Hours later, after countless rounds of Nine Maryns, Fivestones, Jackals Six-Dance, trulls, tarocks, and a little cartomancy, Baloroy threw open the door to the mead hall and swaggered out into the night. Hax, as always, dutifully followed. His head raised high, Baloroy chuckled as he thumbed through a score of Sabler banknotes: the night’s winnings. He would have also had a dozen excellent swords, but waging one’s weapons in war was forbidden. In his other hand, he held a tankard of Ghost Rain Rum from Poor Gables, that ever-rebelling port fifty leagues due east of his current obligation. Gulping down the last drink, he set the tankard on a weapons crate as he passed it. Unlike the vast majority of other men who enjoyed the elegance and sophistication of a good pipe, Baloroy preferred its far less reputable cousin, a rolled bundle of dried tobacco leaves, perfectly fermented, called a sagharot, or cigar. It was a popular choice for men like Baloroy, who found themselves working for the Ministry of Ungentlemanly Warfare and Strange Auspices as ‘rough captains’ where their irregular service mitigated their various brig sentences, excessive debts, or other penalties. Or, in Hax’s case, simply because he could find nothing better to do. As the cigar was foreign to the Island of Arbonhale, it had become a staple of well-traveled men: Ambassadors, on the one hand, assassins, and soldiers of fortune on the other. It was so ubiquitous among the quiet killing class that it had become an unspoken means of identifying operators within that cruel trade. Among those brands he had sampled, he preferred Tremaloro from the southernmost kingdom of Morgandy.

As for Baloroy, he imposed himself equally by presence as by personality. He was a tall, burly, boisterous man with dark eyes, olive skin, and an unkempt goatee. He was at heart a festive man with a great booming laugh that came quickly and infected all who heard it. He wore a dark bandana on his head, an earring in his left ear (for luck, after the manner of the Awenda, a clannish people who lived on a spear of land between two great rivers in Kimjudeya), and layers of leather armor collected from a dozen campaigns across a dozen frontiers. He wore a thickly layered leather pauldron over his right shoulder, and it was sewn directly into his jacket and had long since faded from its colors. Ever deployed, his great sword belt was crowded: sword, dagger, another dagger, coin purse, a small book, a metal drinking mug, spare D-rings, a loop of keys, a half-dozen pouches with double snap closures, and other articles. He was also distinguished by his rather large gloves, buckled around the wrist, which appeared to be his favorite part of his attire. He was rarely seen without them.

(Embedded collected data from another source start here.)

(** C9, as the code has it.  In dry-run mode no path runs a mutation
    command or changes a file: the audio filter and the subtitle stripper
    only print, the title normalizer runs its info probe and nothing else,
    the stitcher runs its probes and nothing else, and its manifest file is
    gone again at the end.  The two modes print the same decision output:
    the dry run prints what the other mode prints whenever the path decides
    that nothing is to change or stops before deciding; where a mutation is
    decided both outputs begin with the same lines, after which the dry run
    prints one "Would ..." line (the stitcher: its dry-run notice) where
    the other mode starts the mutation command and prints its outcome. *)
Theorem C9_dry_run_prints_instead_of_mutating :
  (forall tools file keep tracks w,
     let dry := Mkv.audio_filter tools file keep true tracks w in
     let wet := Mkv.audio_filter tools file keep false tracks w in
     fst dry = Ret tt /\ files (snd dry) = files w /\ cmds (snd dry) = cmds w /\
     match Mkv.non_target_tracks_of keep tracks, Mkv.target_tracks_of keep tracks with
     | [], _ => dry = wet
     | _ :: _, [] => dry = wet
     | _ :: _, _ :: _ =>
         let decision := out w ++ Report.announce file keep tracks in
         out (snd dry) =
         decision ++
         ["Would keep only " +:+ keep +:+ " audio tracks in '" +:+ file +:+ "'."] /\
         (exists rest, out (snd wet) = decision ++ rest) /\
         cmds (snd wet) =
         cmds w ++
         [Mkv.remux_audio_cmd file keep (Mkv.target_tracks_of keep tracks)]
     end) /\
  (forall tools file tracks w,
     let dry := Mkv.subtitle_stripper tools file true tracks w in
     let wet := Mkv.subtitle_stripper tools file false tracks w in
     fst dry = Ret tt /\ files (snd dry) = files w /\ cmds (snd dry) = cmds w /\
     match filter (fun t => track_type t = "subtitles") tracks with
     | [] => dry = wet
     | _ :: _ =>
         let decision := out w ++ ["Subtitles found in '" +:+ file +:+ "'."] in
         out (snd dry) =
         decision ++ ["Would remove all subtitles from '" +:+ file +:+ "'."] /\
         (exists rest, out (snd wet) = decision ++ rest) /\
         cmds (snd wet) = cmds w ++ [Report.strip_cmd file]
     end) /\
  (forall tools file w,
     let dry := Mkv.title_normalizer tools file true w in
     let wet := Mkv.title_normalizer tools file false w in
     cmds (snd dry) = cmds w ++ [["mkvinfo"; file]] /\
     (read_only tools ["mkvinfo"; file] -> files (snd dry) = files w) /\
     ((forall so se fs, tools ["mkvinfo"; file] (files w) <> Ran 0 so se fs) ->
      dry = wet) /\
     (forall so se fs,
        tools ["mkvinfo"; file] (files w) = Ran 0 so se fs ->
        (Parser.probe_title so = Ret (Some (Mkv.expected_title file)) -> dry = wet) /\
        (Parser.probe_title so <> Ret (Some (Mkv.expected_title file)) ->
         fst dry = Ret tt /\
         out (snd dry) =
         out w ++ ["Would set the title of '" +:+ file +:+ "' to '" +:+
                   Mkv.expected_title file +:+ "'."] /\
         (exists rest, out (snd wet) = out w ++ rest) /\
         cmds (snd wet) = cmds (snd dry) ++ [Mkv.set_title_cmd file]))) /\
  (forall which listdir read_stream strerror signal_name getmtime strftime
          temp_name tools input_dir output_file enable_hdr resolution fps sort_by w,
     let plan := Stitcher.plan which listdir read_stream strerror getmtime
                   strftime temp_name tools input_dir output_file enable_hdr
                   resolution fps sort_by in
     let run := Stitcher.concatenate_and_encode which listdir read_stream strerror
                  signal_name getmtime strftime temp_name tools input_dir
                  output_file enable_hdr resolution fps sort_by in
     (exists started,
        cmds (snd (run true w)) = cmds w ++ started /\
        Forall Stitcher.is_probe started) /\
     (Report.probes_read_only tools -> files w !! temp_name = None ->
      files (snd (run true w)) = files w) /\
     (forall r w1, plan w = (r, w1) -> (forall p, r <> Ret p) ->
                   run true w = run false w) /\
     (forall p w1, plan w = (Ret p, w1) ->
        let decision := out w1 ++ Report.command_lines (fst p) in
        fst (run true w) = Ret tt /\
        out (snd (run true w)) = decision ++ [Stitcher.dry_run_notice] /\
        cmds (snd (run true w)) = cmds w1 /\
        (exists rest, out (snd (run false w)) = decision ++ rest) /\
        cmds (snd (run false w)) = cmds w1 ++ [fst p])).
Proof.
  split; [| split; [| split]].
  - intros tools file keep tracks w dry wet.
    pose proof (DryFacts.audio_dry_print_only tools file keep tracks) as Hpo.
    split; [| split; [| split]].
    + unfold dry. rewrite RunFacts.audio_filter_run. cbv zeta.
      destruct (Mkv.non_target_tracks_of keep tracks),
               (Mkv.target_tracks_of keep tracks); reflexivity.
    + apply EffectFacts.print_only_files, Hpo.
    + apply EffectFacts.print_only_cmds, Hpo.
    + unfold dry, wet. rewrite !RunFacts.audio_filter_run. cbv zeta.
      destruct (Mkv.non_target_tracks_of keep tracks) as [|n ns],
               (Mkv.target_tracks_of keep tracks) as [|t ts]; try reflexivity.
      split; [reflexivity |]. split.
      * destruct (AppendFacts.appends_remux_audio tools file keep (t :: ts)
                    (with_out (out w ++ Report.announce file keep tracks) w))
          as [rest Hrest].
        exists rest. exact Hrest.
      * exact (RemuxMore.remux_audio_cmds tools file keep (t :: ts)
                 (with_out (out w ++ Report.announce file keep tracks) w)).
  - intros tools file tracks w dry wet.
    pose proof (DryFacts.subtitle_dry_print_only tools file tracks) as Hpo.
    split; [| split; [| split]].
    + unfold dry, Mkv.subtitle_stripper.
      destruct (filter _ tracks); reflexivity.
    + apply EffectFacts.print_only_files, Hpo.
    + apply EffectFacts.print_only_cmds, Hpo.
    + unfold dry, wet, Mkv.subtitle_stripper.
      destruct (filter _ tracks); [reflexivity |].
      erewrite !RunFacts.bind_ret by apply RunFacts.print_run.
      split; [reflexivity |]. split.
      * destruct (WetFacts.strip_appends tools file
                    (with_out (out w ++ ["Subtitles found in '" +:+ file +:+ "'."]) w))
          as [rest Hrest].
        exists rest. exact Hrest.
      * apply (WetFacts.strip_cmds tools file
                 (with_out (out w ++ ["Subtitles found in '" +:+ file +:+ "'."]) w)).
  - intros tools file w dry wet. split; [| split; [| split]].
    + apply DryFacts.title_dry_cmds.
    + apply DryFacts.title_dry_files.
    + intros H. apply (DryFacts.title_probe_fails tools file true w H).
    + intros so se fs Hrun.
      destruct (DryFacts.title_after_probe tools file true w so se fs Hrun)
        as (found & Hf & Hdry).
      destruct (DryFacts.title_after_probe tools file false w so se fs Hrun)
        as (found' & Hf' & Hwet).
      assert (found' = found) by congruence. subst found'.
      unfold dry, wet. rewrite Hdry, Hwet. cbv zeta. rewrite Hf. split.
      * intros [= ->]. rewrite bool_decide_eq_false_2 by auto. reflexivity.
      * intros Hne. rewrite bool_decide_eq_true_2 by congruence.
        split; [reflexivity |]. split; [reflexivity |]. split.
        -- match goal with |- context [bind ?m ?k ?w1] =>
             destruct (WetFacts.set_title_appends tools file
                         ("Set the title of '" +:+ file +:+ "' to '" +:+
                          Mkv.expected_title file +:+ "'.") w1) as [rest Hrest]
           end.
           exists rest. exact Hrest.
        -- rewrite WetFacts.set_title_cmds. reflexivity.
  - intros which listdir read_stream strerror signal_name getmtime strftime
      temp_name tools input_dir output_file enable_hdr resolution fps sort_by w
      plan run.
    destruct (StitchDryFacts.dry_run_probing which listdir read_stream strerror
                signal_name getmtime strftime temp_name tools input_dir
                output_file enable_hdr resolution fps sort_by w)
      as (started & Hc & Hp & Hf).
    split; [| split; [| split]].
    + exists started. split; assumption.
    + exact Hf.
    + intros r w1 Hplan Hr.
      apply (StitchDryFacts.aborted_alike which listdir read_stream strerror
               signal_name getmtime strftime temp_name tools input_dir
               output_file enable_hdr resolution fps sort_by w w1 r true Hplan Hr).
    + intros p w1 Hplan decision.
      destruct (StitchDryFacts.real_run_reached which listdir read_stream strerror
                  signal_name getmtime strftime temp_name tools input_dir
                  output_file enable_hdr resolution fps sort_by w w1 p Hplan)
        as [Hrest Hcmds].
      unfold run.
      rewrite (StitchDryFacts.dry_run_reached which listdir read_stream strerror
                 signal_name getmtime strftime temp_name tools input_dir
                 output_file enable_hdr resolution fps sort_by w w1 p Hplan).
      repeat split; assumption.
Qed.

Hax’s look, however, was entirely singular. Where Baloroy’s build and belongings abled him to stand his ground against all dangers, Hax’s were intended for taking ground, for movement. He had a lean and athletic build with excellent proportions. His sword belt had few things on it, for where Baloroy brought most of his effects with him, Hax was content to find them wherever he went. Thus, he traveled featherlight. His hair was short, well set, the color of hay, and combed straight back. He had a good face, always set in grim determination, either toward solving those tasks before him or thinking back on that singular defeat that had cost him an eye and kept him silent for over a decade. That first loss, his left eye, was covered by a simple black eyepatch. His leather wardrobe mainly consisted of dark colors, except his coat, which had a dull bluish-gray hint. Looking past the slashes and tears of his attire, one noticed its quality: he was once a wealthy man.

Stopping by one of the Sablers’ many open yard stoves, Baloroy dropped a coin in the cook’s money box and took a fresh seasoned chicken leg from the grill. Halfway through it, he turned to that section of the yard where the Pier of Ventures regularly rested, but it was not there.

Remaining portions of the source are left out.